Il m'a regardée en silence et s’est approché. Il m’a souri et m’a tendu la main. Sa jeunesse et sa beauté m'ont effrayée. Je me suis levée sans oser faire un pas, me sentant dans un soudain paralysant,immensément vieille, misérablement laide, violemment lourde.
Personne ne saura jamais que mon séjour là-bas a eu la grâce délicieuse d'un paradis sans pomme ni serpent, que ses nombreux toujours m'apparaissaient comme un mystère, que mon abandon était don mais aussi plaisir, ni que cet immeuble wilhelmien tout près du Lustgarten, témoin de moments éoliens, m'avait débarrassée de mes brumeux complexes.
Je suis revenue de Berlin le coeur chagrin, le corps en berne, et j'ai souri.
Sa vie durera au-delà de la mienne et je n'ai plus peur de vieillir.
16 Comments:
oh mon dieu quelle jolie histoire, et je plaisante comme je regrette encore plus de n'avoir pu connaîtgre Berlin. Mais aurais je eu cette simplicité ? Très beau mariel
Bien racontée comme toujours. Bonne journée Mariel.
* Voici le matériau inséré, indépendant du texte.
(** C13: The word scans agree with the rows. [for_each_visible_row],
    [for_each_visible] over a set of rows and [count_visible] give exactly the
    rows whose version the reader sees, ascending, each once. *)
Theorem scans_see_visible_rows r v :
  versions_ok v → 0 ≤ read_epoch r →
  Versions.for_each_visible_row r v =
    List.filter (λ row, row_visible r (Versions.get row v)) (seq 0 (length v * VECTOR_ROWS)) ∧
  Versions.count_visible r v = length (Versions.for_each_visible_row r v) ∧
  ∀ b, Bitset.wf b →
    Versions.for_each_visible b r v =
      List.filter (λ row, Bitset.get row b && row_visible r (Versions.get row v)) (seq 0 (length b * 64)).
Proof.
  intros Hv Hr. split; [|split; [by apply count_visible_spec|]].
  - rewrite for_each_visible_row_spec by done. apply filter_ext. intros row. by apply visible_get.
  - intros b Hb. rewrite for_each_visible_spec by done. apply filter_ext. intros row. by rewrite visible_get.
Qed.

(** The in-place collapse of one vector. [collapse_vector], which works
    on the stamps where they are, gives the same versions and the same removed
    rows as the step of the full collapse, which builds the vector anew. *)
Theorem collapse_vector_equals_rebuild index horizon v :
  versions_ok v → Versions.collapse_vector index horizon v = Versions.collapse_into index horizon v [].
Proof.
  intros Hv. destruct (v !! index) as [[e|s]|] eqn:Hi.
  - unfold Versions.collapse_vector, Versions.collapse_into. by rewrite Hi.
  - pose proof (Forall_lookup_1 _ _ _ _ Hv Hi) as Hok. simpl in Hok.
    pose proof (settled_written_eq horizon s Hok) as Hse.
    destruct (Stamped.settled_by horizon s) eqn:Hset.
    + destruct (collapse_into_eq index horizon v s [] Hv Hi Hset) as (e & -> & _ & Htr & _ & Hw).
      destruct (collapse_vector_eq index horizon v s Hv Hi) as (e' & -> & Hw'); [by rewrite Hse|].
      rewrite app_nil_l. do 3 f_equal. apply Bitset.trimmed_ext; [apply Bitset.trim_trimmed|done|].
      intros i. by rewrite Bitset.word_trim, Hw, Hw'.
    + unfold Versions.collapse_vector, Versions.collapse_into. by rewrite Hi, Hse, Hset.
  - unfold Versions.collapse_vector, Versions.collapse_into. by rewrite Hi.
Qed.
Quel bel hymne à la vie, à l'amour, à l'espoir que ce billet
bonne journée mais pas seulement dans les souvenirs,mais avec la soif comme moteur
bises
Etrange de lire le texte de Siréneau hier et le tien aujourd'hui. Des registres différents, des expériences différentes, mais une telle capacité à nous faire ressentir les choses... Très beau.
émouvant ......... en ce jour de ciel qui pleure
je te fais plein de biszoux ensoleillés
Don et plaisir: qui dit mieux? Quelle importance l'âge du moment qu'on se comprend!
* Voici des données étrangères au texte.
(* ===== verification/History.v ===== *)
(** * The history of commits

    grafeo-engine/src/transaction/history.rs: how long the database keeps
    history, when each commit happened (the time index) and the floor, the
    oldest epoch a read may ask for. Every call that reads the clock takes the
    clock's value as its [now] argument. *)
From S2P Require Import Prelude.
Open Scope Z_scope.

(** [HistoryRetention] of grafeo-engine/src/config.rs; a duration in
    milliseconds ([as_millis] of it, a [u128]). *)
Inductive HistoryRetention : Set :=
  | Off
  | Duration (millis : Z)
  | Forever.

#[export] Instance HistoryRetention_eq_dec : EqDecision HistoryRetention.
Proof. solve_decision. Defined.

(** Why a read in the past is refused. *)
Inductive history_error : Set :=
  | HistoryIsOff
  | TimeNotRetained (oldest millis : Z)
  | BeforeFloor (floor epoch : Z).

Record HistoryImage := { image_floor : Z; image_times : list (Z * Z) }.

Record History := mkHistory {
  on : bool;
  retention : HistoryRetention;
  times : list (Z * Z);
  last_time : Z;
  floor : Z
}.

Module History.

Definition new : History := mkHistory false Off [] 0 0.

Definition is_on (h : History) : bool := on h.

Definition open (r : HistoryRetention) (h : History) : History :=
  mkHistory (negb (bool_decide (r = Off))) r (times h) (last_time h) (floor h).

(** The time the next commit takes: now, or the last time when the clock
    went back. *)
Definition next_time (now : Z) (h : History) : Z * History :=
  (Z.max (last_time h) now,
   mkHistory (on h) (retention h) (times h) (Z.max (last_time h) now) (floor h)).

Definition commit_time (now : Z) (h : History) : option Z * History :=
  if is_on h then let '(t, h') := next_time now h in (Some t, h') else (None, h).

(** Whether no recorded epoch is at or after [epoch]. *)
Definition newer_than_all (epoch : Z) (l : list (Z * Z)) : bool :=
  match last l with None => true | Some (newest, _) => newest <? epoch end.

Definition record (epoch millis : Z) (h : History) : History :=
  if negb (is_on h) then h
  else
    let m := match last (times h) with None => millis | Some (_, l) => Z.max millis l end in
    mkHistory (on h) (retention h)
      (if newer_than_all epoch (times h) then times h ++ [(epoch, m)] else times h)
      (Z.max (last_time h) m) (floor h).

Definition anchor (now published : Z) (h : History) : History :=
  if negb (is_on h) then h
  else if newer_than_all published (times h) then
    let '(t, h') := next_time now h in record published t h'
  else h.

Definition set_retention (now : Z) (r : HistoryRetention) (published : Z) (h : History) : History :=
  let was_on := negb (bool_decide (retention h = Off)) in
  let now_on := negb (bool_decide (r = Off)) in
  if now_on && negb was_on then
    let '(t, h') := next_time now h in
    mkHistory now_on r
      (if newer_than_all published (times h') then times h' ++ [(published, t)] else times h')
      (last_time h') (floor h')
  else if negb now_on then mkHistory now_on r [] (last_time h) (floor h)
  else mkHistory now_on r (times h) (last_time h) (floor h).

(** The start of the retention window; [None] while history is off. *)
Definition retention_horizon (now : Z) (h : History) : option Z :=
  if negb (is_on h) then None
  else match retention h with
       | Off => None
       | Forever => Some (floor h)
       | Duration millis =>
           let window := if millis <=? u64_max then millis else u64_max in
           let start := saturating_sub now window in
           let at_ := partition_point (λ p, p.2 <=? start) (times h) in
           let epoch := match at_ with
                        | O => floor h
                        | S index => match times h !! index with
                                     | Some p => p.1
                                     | None => floor h
                                     end
                        end in
           Some (Z.max epoch (floor h))
       end.

(** Moves the floor to [horizon] when it is later, and drops the commit times
    no read needs any more. *)
Definition collected_at (horizon : Z) (h : History) : History :=
  let keep_from := (partition_point (λ p, (p.1 <=? horizon)%Z) (times h) - 1)%nat in
  mkHistory (on h) (retention h)
    (if is_on h && (floor h <? horizon) then drop keep_from (times h) else times h)
    (last_time h) (Z.max (floor h) horizon).

(** The epoch a read at [millis] (an [i64]) reads at. *)
Definition epoch_at (millis : Z) (h : History) : result history_error Z :=
  if negb (is_on h) then Err HistoryIsOff
  else
    let m := Z.max 0 millis in
    match partition_point (λ p, p.2 <=? m) (times h) with
    | O => Err (TimeNotRetained (match head (times h) with Some p => p.2 | None => 0 end) millis)
    | S index =>
        match times h !! index with
        | None => Err HistoryIsOff
        | Some (epoch, _) =>
            if epoch <? floor h then Err (BeforeFloor (floor h) epoch) else Ok epoch
        end
    end.

Definition image (h : History) : option HistoryImage :=
  if negb (is_on h) then None
  else Some {| image_floor := floor h; image_times := times h |}.

Definition restore (i : HistoryImage) (h : History) : History :=
  let fl := Z.max (floor h) (image_floor i) in
  if negb (is_on h) then mkHistory (on h) (retention h) (times h) (last_time h) fl
  else mkHistory (on h) (retention h) (image_times i)
         (match last (image_times i) with
          | Some (_, l) => Z.max (last_time h) l
          | None => last_time h
          end) fl.

(** ** The time index is in order *)

(** Epochs ascend, times do not go back, and no time is after the last. *)
Definition times_ok (l : list (Z * Z)) : Prop := StronglySorted (λ p q, p.1 < q.1 ∧ p.2 ≤ q.2) l.

Definition wf (h : History) : Prop :=
  times_ok (times h) ∧ Forall (λ p, p.2 ≤ last_time h) (times h).

Lemma newer_than_all_spec epoch l :
  times_ok l → newer_than_all epoch l = true → Forall (λ p, p.1 < epoch) l.
Proof.
  unfold newer_than_all. intros Hs Hn. apply Forall_forall. intros p Hp.
  destruct (last l) as [[e t]|] eqn:Hl.
  - bool_to_prop. destruct (StronglySorted_last _ _ _ _ Hs Hl Hp) as [->|[? _]]; simpl in *; lia.
  - apply last_None in Hl as ->. by apply not_elem_of_nil in Hp.
Qed.

Lemma times_le_last l e t p : times_ok l → last l = Some (e, t) → p ∈ l → p.2 ≤ t.
Proof.
  intros Hs Hl Hp. destruct (StronglySorted_last _ _ _ _ Hs Hl Hp) as [->|[_ ?]]; simpl in *; lia.
Qed.

Lemma times_ok_push epoch m l :
  times_ok l → newer_than_all epoch l = true → Forall (λ p, p.2 ≤ m) l → times_ok (l ++ [(epoch, m)]).
Proof.
  intros Hs Hn Hm. apply StronglySorted_snoc; [done|].
  pose proof (newer_than_all_spec _ _ Hs Hn) as He.
  apply Forall_forall. intros p Hp. simpl. rewrite Forall_forall in He, Hm.
  split; [by apply He | by apply Hm].
Qed.

Lemma record_wf epoch millis h : wf h → wf (record epoch millis h).
Proof.
  intros [Hs Hl]. unfold record. case_goal; [done|].
  set (m := match last (times h) with None => millis | Some (_, l) => Z.max millis l end).
  assert (Forall (λ p, p.2 ≤ m) (times h)) as Hm.
  { apply Forall_forall. intros p Hp. subst m. destruct (last (times h)) as [[e t]|] eqn:Ht.
    - pose proof (times_le_last _ _ _ _ Hs Ht Hp). lia.
    - apply last_None in Ht. rewrite Ht in Hp. by apply not_elem_of_nil in Hp. }
  assert (Forall (λ p, p.2 ≤ Z.max (last_time h) m) (times h)) as Hmax.
  { eapply Forall_impl; [exact Hl|]. simpl. lia. }
  split; simpl; case_goal; try done.
  - by apply times_ok_push.
  - apply Forall_app. split; [done|]. apply Forall_singleton. simpl. lia.
Qed.

Lemma next_time_wf now h : wf h → wf (next_time now h).2.
Proof.
  intros [Hs Hl]. split; simpl; [done|]. eapply Forall_impl; [exact Hl|]. simpl. lia.
Qed.

Lemma commit_time_wf now h : wf h → wf (commit_time now h).2.
Proof.
  intros Hw. unfold commit_time. case_goal; [|done]. by apply (next_time_wf now).
Qed.

Lemma set_retention_wf now r published h : wf h → wf (set_retention now r published h).
Proof.
  intros [Hs Hl]. unfold set_retention.
  assert (Forall (λ p, p.2 ≤ Z.max (last_time h) now) (times h)) as Hmax.
  { eapply Forall_impl; [exact Hl|]. simpl. lia. }
  repeat case_goal; split; simpl; try done; try constructor.
  - by apply times_ok_push.
  - apply Forall_app. split; [done|]. apply Forall_singleton. simpl. lia.
Qed.

Lemma anchor_wf now published h : wf h → wf (anchor now published h).
Proof.
  intros Hw. unfold anchor. repeat case_goal; try done. by apply record_wf, (next_time_wf now).
Qed.

Lemma collected_at_wf horizon h : wf h → wf (collected_at horizon h).
Proof.
  intros [Hs Hl]. unfold collected_at. split; simpl; case_goal; try done.
  - by apply StronglySorted_drop.
  - by apply Forall_drop.
Qed.

(** ** Reading at a time *)

(** The entry a read at [m] finds: the newest one not after it. *)
Definition at_time (m : Z) (l : list (Z * Z)) (e : Z) : Prop :=
  ∃ t, (e, t) ∈ l ∧ t ≤ m ∧ ∀ p, p ∈ l → p.2 ≤ m → p.1 ≤ e.

Lemma at_time_lookup m l e :
  times_ok l →
  at_time m l e ↔ ∃ index t, partition_point (λ p, p.2 <=? m) l = S index ∧ l !! index = Some (e, t).
Proof.
  intros Hs. set (pp := partition_point _ l).
  assert (∀ i p, l !! i = Some p → (i < pp)%nat ↔ p.2 ≤ m) as Hpp.
  { intros i p Hi. unfold pp. rewrite (partition_point_sorted _ _ _ i p Hs); [apply Z.leb_le| |done].
    intros a b [_ ?] ?%Z.leb_le. apply Z.leb_le. lia. }
  split.
  - intros (t & Hin & Ht & Hmax). apply list_elem_of_lookup in Hin as [i Hi].
    assert ((i < pp)%nat) as Hip by by apply (Hpp i (e, t)).
    exists (pp - 1)%nat, t. split; [lia|].
    assert ((pp - 1)%nat = i ∨ (i < pp - 1)%nat) as [->|Hlt] by lia; [done|].
    pose proof (partition_point_le (λ p, p.2 <=? m) l) as Hle. fold pp in Hle.
    destruct (lookup_lt_is_Some_2 l (pp - 1)) as [q Hq]; [lia|].
    destruct (StronglySorted_lookup _ _ _ _ _ _ Hs Hlt Hi Hq) as [? _]. simpl in *.
    assert (q.1 ≤ e) by (apply Hmax; [by eapply list_elem_of_lookup_2 | apply (Hpp (pp - 1)%nat); [done|lia]]).
    lia.
  - intros (index & t & Hp & Hi). exists t.
    split; [by eapply list_elem_of_lookup_2|]. split; [apply (Hpp _ _ Hi); lia|].
    intros q [j Hj]%list_elem_of_lookup Hq. apply (Hpp _ _ Hj) in Hq.
    assert (j = index ∨ (j < index)%nat) as [->|Hlt] by lia.
    + rewrite Hi in Hj. by simplify_eq.
    + destruct (StronglySorted_lookup _ _ _ _ _ _ Hs Hlt Hj Hi). simpl in *. lia.
Qed.

Lemma epoch_at_iff millis h e :
  wf h → epoch_at millis h = Ok e ↔
    is_on h = true ∧ floor h ≤ e ∧ at_time (Z.max 0 millis) (times h) e.
Proof.
  intros [Hs _]. rewrite at_time_lookup by done. unfold epoch_at.
  destruct (is_on h); [|naive_solver]. simpl.
  destruct (partition_point _ (times h)) as [|index] eqn:Hp.
  - split; [done|]. by intros (_ & _ & ? & ? & ? & _).
  - destruct (times h !! index) as [[e' t]|] eqn:Ht.
    + destruct (e' <? floor h) eqn:Hf; bool_to_prop.
      * split; [done|]. intros (_ & ? & i & t' & ? & ?). simplify_eq. lia.
      * split; [intros; simplify_eq; eauto 10|]. intros (_ & ? & i & t' & ? & ?). by simplify_eq.
    + split; [done|]. intros (_ & _ & i & t' & ? & ?). by simplify_eq.
Qed.

Lemma at_time_mono m m' l e e' : m ≤ m' → at_time m l e → at_time m' l e' → e ≤ e'.
Proof. intros ? (t & Hin & ? & _) (t' & _ & _ & Hmax). apply (Hmax (e, t)); [done|]. simpl. lia. Qed.

(** What a collect keeps of the time index answers every read at or after the
    horizon as the whole index does. *)
Lemma collected_at_time horizon m l e :
  times_ok l → horizon ≤ e →
  at_time m (drop (partition_point (λ p, (p.1 <=? horizon)%Z) l - 1) l) e ↔ at_time m l e.
Proof.
  intros Hs He. set (k := (_ - 1)%nat).
  assert (∀ i p, l !! i = Some p → (i < partition_point (λ p, (p.1 <=? horizon)%Z) l)%nat ↔ p.1 ≤ horizon) as Hpp.
  { intros i p Hi. rewrite (partition_point_sorted _ _ _ i p Hs); [apply Z.leb_le| |done].
    intros a b [? _] ?%Z.leb_le. apply Z.leb_le. lia. }
  assert (∀ p, p ∈ drop k l → p ∈ l) as Hsub.
  { intros p Hp. rewrite <- (take_drop k l). apply elem_of_app. by right. }
  assert (∀ i p, l !! i = Some p → (i < k)%nat → p.1 < horizon) as Hold.
  { intros i p Hi Hk. destruct (lookup_lt_is_Some_2 l k) as [q Hq].
    { pose proof (partition_point_le (λ p, p.1 <=? horizon) l). lia. }
    assert (q.1 ≤ horizon) by (apply (Hpp k q Hq); lia).
    destruct (StronglySorted_lookup _ _ _ _ _ _ Hs Hk Hi Hq). lia. }
  assert (∀ p, p ∈ l → p ∈ drop k l ∨ p.1 < horizon) as Hsplit.
  { intros p [i Hi]%list_elem_of_lookup. destruct (decide (i < k)%nat) as [Hk|Hk].
    - right. by eapply Hold.
    - left. apply list_elem_of_lookup. exists (i - k)%nat. rewrite lookup_drop. by replace (k + (i - k))%nat with i by lia. }
  split; intros (t & Hin & Ht & Hmax); exists t.
  - split; [by apply Hsub|]. split; [done|]. intros p Hp Hpm.
    destruct (Hsplit p Hp) as [?|?]; [by apply Hmax|lia].
  - split; [|split; [done|]].
    + destruct (Hsplit _ Hin) as [?|?]; simpl in *; [done|lia].
    + intros p Hp. apply Hmax. by apply Hsub.
Qed.

Lemma epoch_at_collected millis horizon h e :
  wf h →
  epoch_at millis (collected_at horizon h) = Ok e ↔ epoch_at millis h = Ok e ∧ horizon ≤ e.
Proof.
  intros Hw. rewrite !epoch_at_iff by (done || by apply collected_at_wf). unfold collected_at. simpl.
  destruct (is_on h) eqn:Hon; unfold is_on in *; simpl; rewrite Hon; [|intuition done].
  split.
  - intros (_ & Hf & Hat). split; [split; [done|split; [lia|]]|lia].
    destruct (floor h <? horizon); [|done].
    apply collected_at_time in Hat; [done|apply Hw|lia].
  - intros ((_ & Hf & Hat) & Hh). split; [done|]. split; [lia|].
    destruct (floor h <? horizon); [|done].
    apply collected_at_time; [apply Hw|done|done].
Qed.

(** The start of the retention window is not after any epoch that a read in
    the window reads at. *)
Lemma retention_horizon_window now w millis h e start :
  wf h → retention h = Duration w → w ≤ u64_max → saturating_sub now w ≤ millis →
  epoch_at millis h = Ok e → retention_horizon now h = Some start → start ≤ e.
Proof.
  intros Hw Hr Hmax Hwin (Hon & Hf & Hat)%epoch_at_iff Hs; [|done].
  unfold retention_horizon in Hs. rewrite Hon, Hr in Hs. simpl in Hs.
  rewrite (proj2 (Z.leb_le _ _)) in Hs by done. simplify_eq.
  assert (∀ e', at_time (saturating_sub now w) (times h) e' → e' ≤ e) as Hle.
  { intros e' He'. eapply at_time_mono; [|exact He'|exact Hat]. lia. }
  destruct (partition_point _ (times h)) as [|index] eqn:Hp; [lia|].
  destruct (times h !! index) as [[e' t]|] eqn:Hi; [|lia].
  assert (e' ≤ e) by (apply Hle, at_time_lookup; [apply Hw|eauto]). simpl. lia.
Qed.

(** Round trip of the history image. A history opened with the same
    retention and restored from an image answers every read in the past as the
    history the image was taken of. *)
Theorem image_restores_reads millis h im :
  0 ≤ floor h → on h = negb (bool_decide (retention h = Off)) → image h = Some im →
  epoch_at millis (restore im (open (retention h) new)) = epoch_at millis h.
Proof.
  intros Hf Hon Him. unfold image in Him. destruct (is_on h) eqn:Hi; [|done]. simplify_eq/=.
  unfold restore, open, epoch_at, is_on in *. simpl. rewrite <- Hon, Hi. simpl. rewrite ?Hi.
  by rewrite (Z.max_r 0 (floor h)) by done.
Qed.

Lemma image_restores_reads_witness :
  let h := mkHistory true (Duration 100) [(1, 10); (4, 30)] 30 1 in
  epoch_at 25 (restore {| image_floor := 1; image_times := [(1, 10); (4, 30)] |} (open (Duration 100) new)) = epoch_at 25 h.
Proof.
  intros h. apply (image_restores_reads 25 h); [vm_compute; discriminate|reflexivity..].
Defined.

End History.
On reste triste, après, mais quand ce ne se passe comme on l'espérait (et on s'attendait à quelque chose de plus) s'est finalement pire.
Merveilleuse récit, j'espère qu'il t'es arrivé vraiment et récément. En tout cas tout peut encore t'arriver en futur aussi.
On regrette jamais vraiment ce qui s'était bien passé! Après un temps, les larmes (externes ou internes) passent et la souvenir reste.
Mariel, c'est magnifique !
Je suis saisie par l'émotion.
C'est écrit avec tant de pudeur et de beauté.
Beaucoup de sensibilite...
je ne sais pas quoi dire de plus...
simplicité de l'instant si bien raconté avec la force que tu sais donner aux mots
.
Vive l'amour, toujours recommencer, vous êtes si belle conteuse Mariel, grâce et subtilité, mille et une histoires courtes je viendrais chercher dans votre si joli journal!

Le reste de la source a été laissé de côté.